Enfin, la lettre mentionne le numéro Siren du destinataire et lui attribue un code d’accès, ce qui renforce l’idée que son auteur, qui dispose des numéros Siren des entreprises, est un organisme de nature publique.

Par ailleurs, plusieurs éléments de cette lettre concourent à lui donner un caractère comminatoire.

Tout d’abord le rappel du caractère obligatoire de la déclaration d’accessibilité qui, s’il correspond à une réalité, introduit d’emblée l’idée qu’une obligation n’a peut-être pas été respectée par la société destinataire de la lettre, et peut générer une source d’inquiétude. Ce caractère comminatoire est ensuite renforcé par le rappel des sanctions pénales auxquelles sont exposées les personnes qui ne remplissent pas leur obligation de déclaration puis, éventuellement, de mise aux normes, qui sont sévères puisqu’elles peuvent aller jusqu’à 225 000 euros d’amende et 6 mois d’emprisonnement en cas de récidive.

Une telle information peut être parfaitement utile et positive pour les établissements recevant du public. Cependant, cette indication, ainsi formulée par un organisme dont la nature exacte n’apparaît pas et qui, au contraire, laisse penser qu’il est une agence de l’État, est de nature à faciliter les confusions sur l’obligation de devoir s’adresser à l’annonceur.

Ce risque de confusion est encore accru par la phrase finale du texte inscrite en gras et selon laquelle « Si votre ERP a déjà fait l’objet d’une déclaration relative aux obligations réglementaires en matière d’accessibilité, veuillez ne pas tenir compte de ce courrier », qui induit a contrario que si l’ERP n’a pas déjà effectué la déclaration relative aux obligations en matière d’accessibilité, son responsable doit tenir compte du courrier et donc s’adresser à l’annonceur, qui pourtant n’est rien d’autre qu’une société commerciale offrant une prestation d’accompagnement qui n’a rien d’obligatoire.

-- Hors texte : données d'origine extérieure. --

Lemma fold_apply_event_perm body body' :
  body ≡ₚ body' -> forall m, fold_left apply_event body m = fold_left apply_event body' m.
Proof.
  induction 1 as [| e l l' _ IH | e1 e2 l | l1 l2 l3 _ IH1 _ IH2]; intros m; simpl.
  - done.
  - apply IH.
  - by rewrite apply_event_comm.
  - by rewrite IH1, IH2.
Qed.

End KillOrder.

(** X18. The match that closes a session does not depend on the order
    in which the events of the session came: the same events in another
    order give the same total, players, tallies and counts by cause. *)
Theorem match_ignores_order_of_events (body body' : list string) :
  body ≡ₚ body' -> match_of_session body = match_of_session body'.
Proof.
  intros Hperm. unfold match_of_session.
  by rewrite (KillOrder.fold_apply_event_perm body body' Hperm).
Qed.

Lemma match_ignores_order_of_events_witness :
  match_of_session ["Kill: 2 3 7: Zeh killed Mocinha by MOD_ROCKET";
                    "Kill: 1022 2 22: <world> killed Zeh by MOD_FALLING"]
  = match_of_session ["Kill: 1022 2 22: <world> killed Zeh by MOD_FALLING";
                      "Kill: 2 3 7: Zeh killed Mocinha by MOD_ROCKET"].
Proof.
  apply match_ignores_order_of_events. apply perm_swap.
Defined.

(** ** Logs one after the other *)

Module Concat.
Import StateMachine.

Lemma open_after_app ev1 : forall open ev2,
  open_after open (ev1 ++ ev2) = open_after (open_after open ev1) ev2.
Proof.
  induction ev1 as [| e ev1 IH]; intros open ev2; [done |].
  simpl. destruct open; apply IH.
Qed.

(** The sessions of two logs, the first of which leaves no match open. *)
Lemma sessions_app ev1 : forall cur ev2,
  open_after (bool_decide (is_Some cur)) ev1 = false ->
  sessions cur (ev1 ++ ev2) = sessions cur ev1 ++ sessions None ev2.
Proof.
  induction ev1 as [| e ev1 IH]; intros cur ev2 Hclosed.
  - destruct cur as [body |]; [done | done].
  - simpl in *. destruct cur as [body |]; simpl in Hclosed.
    + destruct (HasPrefix e "---"); simpl in Hclosed.
      * simpl. f_equal. by apply (IH None).
      * by apply (IH (Some _)).
    + destruct (HasPrefix e "InitGame:").
      * by apply (IH (Some [])).
      * by apply (IH None).
Qed.

Lemma ParseLog_Ok_inv log ms :
  ParseLog log = Ok ms ->
  exists events, events_of (lines log) events ∧ read_err log = None
    ∧ open_after false events = false
    ∧ ms = List.map match_of_session (sessions None events).
Proof.
  unfold ParseLog.
  destruct (scanLoop (lines log) 0 newLogParser) as [p |] eqn:Hrun; [| done].
  destruct (Steps.scanLoop_Ok _ _ _ _ Hrun) as (events & Hev & ->).
  destruct (read_err log); [done |].
  pose proof (EndOfInput.fold_feed_match_open events newLogParser) as Ho.
  change (match_open newLogParser) with false in Ho. unfold match_open in Ho.
  destruct (evParser _) eqn:Hstate; [| done]. intros [= <-].
  exists events. repeat split; try done.
  by rewrite (Sessions.fold_feed_sessions events newLogParser None).
Qed.

End Concat.

(** X19. Logs that parse can be joined: when the state-machine parser
    returns matches for two logs, it returns for the lines of the first
    followed by the lines of the second the matches of the first followed
    by the matches of the second. *)
Theorem ParseLog_of_joined_logs (ls1 ls2 : list string) (ms1 ms2 : Matches) :
  StateMachine.ParseLog (text ls1) = Ok ms1 ->
  StateMachine.ParseLog (text ls2) = Ok ms2 ->
  StateMachine.ParseLog (text (ls1 ++ ls2)) = Ok (ms1 ++ ms2).
Proof.
  intros H1 H2.
  apply Concat.ParseLog_Ok_inv in H1 as (ev1 & Hev1 & _ & Hc1 & ->).
  apply Concat.ParseLog_Ok_inv in H2 as (ev2 & Hev2 & _ & Hc2 & ->).
  assert (events_of (ls1 ++ ls2) (ev1 ++ ev2)) as Hev by by apply Forall2_app.
  assert (open_after false (ev1 ++ ev2) = false) as Hc
    by by rewrite Concat.open_after_app, Hc1.
  rewrite (EndOfInput.ParseLog_closed (text (ls1 ++ ls2)) (ev1 ++ ev2) Hev eq_refl Hc).
  rewrite (Sessions.fold_feed_sessions (ev1 ++ ev2) StateMachine.newLogParser None) by done.
  simpl. by rewrite (Concat.sessions_app ev1 None ev2), map_app.
Qed.

Lemma ParseLog_of_joined_logs_witness :
  StateMachine.ParseLog
    (text (["  0:00 InitGame:"; "  0:09 -----"]
           ++ ["  1:00 InitGame:"; "  1:05 Kill: 2 3 7: Zeh killed Mocinha by MOD_ROCKET";
               "  1:09 -----"]))
  = Ok ([match_of_session []]
        ++ [match_of_session ["Kill: 2 3 7: Zeh killed Mocinha by MOD_ROCKET"]]).
Proof.
  apply ParseLog_of_joined_logs; vm_compute; reflexivity.
Defined.

(** X20. In every match the state-machine parser returns, the total is
    the number of kill events met while the match was open, as an [int]:
    kills by the environment and self-kills count like the others. *)
Theorem total_is_number_of_kill_events (log : Reader) (ms : Matches) :
  StateMachine.ParseLog log = Ok ms ->
  exists events,
    events_of (lines log) events
    ∧ List.map TotalKills ms
      = List.map (fun body => GoInt.int_wrap (kill_count body)) (sessions None events).
Proof. apply TotalKillsFacts.ParseLog_totalKills. Qed.

Lemma total_is_number_of_kill_events_witness :
  exists events,
    events_of ["  0:00 InitGame:"; "  0:03 Kill: 2 2 7: Zeh killed Zeh by MOD_ROCKET";
               "  0:05 Kill: 1022 2 22: <world> killed Zeh by MOD_FALLING"; "  0:09 -----"]
      events
    ∧ List.map TotalKills
        [match_of_session ["Kill: 2 2 7: Zeh killed Zeh by MOD_ROCKET";
                           "Kill: 1022 2 22: <world> killed Zeh by MOD_FALLING"]]
      = List.map (fun body => GoInt.int_wrap (kill_count body)) (sessions None events).
Proof.
  apply (total_is_number_of_kill_events
           (text ["  0:00 InitGame:"; "  0:03 Kill: 2 2 7: Zeh killed Zeh by MOD_ROCKET";
                  "  0:05 Kill: 1022 2 22: <world> killed Zeh by MOD_FALLING";
                  "  0:09 -----"])).
  vm_compute. reflexivity.
Defined.

(** X21. As long as no kill line has the environment as its victim, the
    keys of the kills of every match the state-machine parser returns are
    exactly its players. *)
Theorem kills_keys_are_players (log : Reader) (ms : Matches) :
  Forall (fun l => forall e whole killer killed cause,
            payload l = Some e ->
            Regexp.FindStringSubmatch StateMachine.killExpr 3 e
              = [whole; killer; killed; cause] ->
            killed ≠ world) (lines log) ->
  StateMachine.ParseLog log = Ok ms ->
  Forall (fun m => dom (Kills m) = list_to_set (Players m)) ms.
Proof.
  intros Hlines Hsm.
  refine (Invariants.ParseLog_all_matches
            (fun m => dom (StateMachine.kills m) = StateMachine.players m)
            (fun m => dom (Kills m) = list_to_set (Players m))
            (fun e => forall whole killer killed cause,
               Regexp.FindStringSubmatch StateMachine.killExpr 3 e
                 = [whole; killer; killed; cause] -> killed ≠ world)
            _ _ _ log ms _ Hsm).
  - reflexivity.
  - intros m e w a b c He Hk Hdom. apply Roster.registerKill_keeps_roster; [| done].
    intros [_ ->]. by apply (He w a world c).
  - intros m Hdom. simpl. rewrite Hdom. apply set_eq. intros x.
    by rewrite elem_of_list_to_set, PlayerList.getPlayerList_elem_of.
  - intros events Hev. clear Hsm. revert Hlines.
    induction Hev as [| l e ls events Hp _ IH]; intros Hlines; [constructor |].
    inversion Hlines as [| ? ? Hl Hrest]; subst.
    constructor; [| by apply IH].
    intros w a b c Hk. by apply (Hl e w a b c).
Qed.

Lemma kills_keys_are_players_witness :
  Forall (fun m => dom (Kills m) = list_to_set (Players m))
    [match_of_session ["Kill: 1022 2 22: <world> killed Zeh by MOD_FALLING"]].
Proof.
  apply (kills_keys_are_players
           (text ["  0:00 InitGame:";
                  "  0:05 Kill: 1022 2 22: <world> killed Zeh by MOD_FALLING"; "  0:09 -----"])).
  - repeat constructor; intros e w a b c He Hk; vm_compute in He; injection He as <-;
      vm_compute in Hk; first [discriminate Hk | injection Hk as _ _ <- _; discriminate].
  - vm_compute. reflexivity.
Defined.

Compte tenu de ces éléments, le Jury est d’avis que la publicité en cause n’est pas conforme aux dispositions combinées des articles 3 et 5 du code de la Chambre de commerce internationale (code ICC) précités. Il est sans portée à cet égard que cette publicité ne se présente pas comme une facture ou ne comporte pas d’indication d’une obligation de payer.

Avis adopté le vendredi 2 juin 2017 par Mme Michel-Amsellem, Présidente, Mme Sophie-Justine Lieber, Vice-Présidente, Mmes Drecq et Moggio, MM. Benhaïm, Depincé, Lacan et Leers.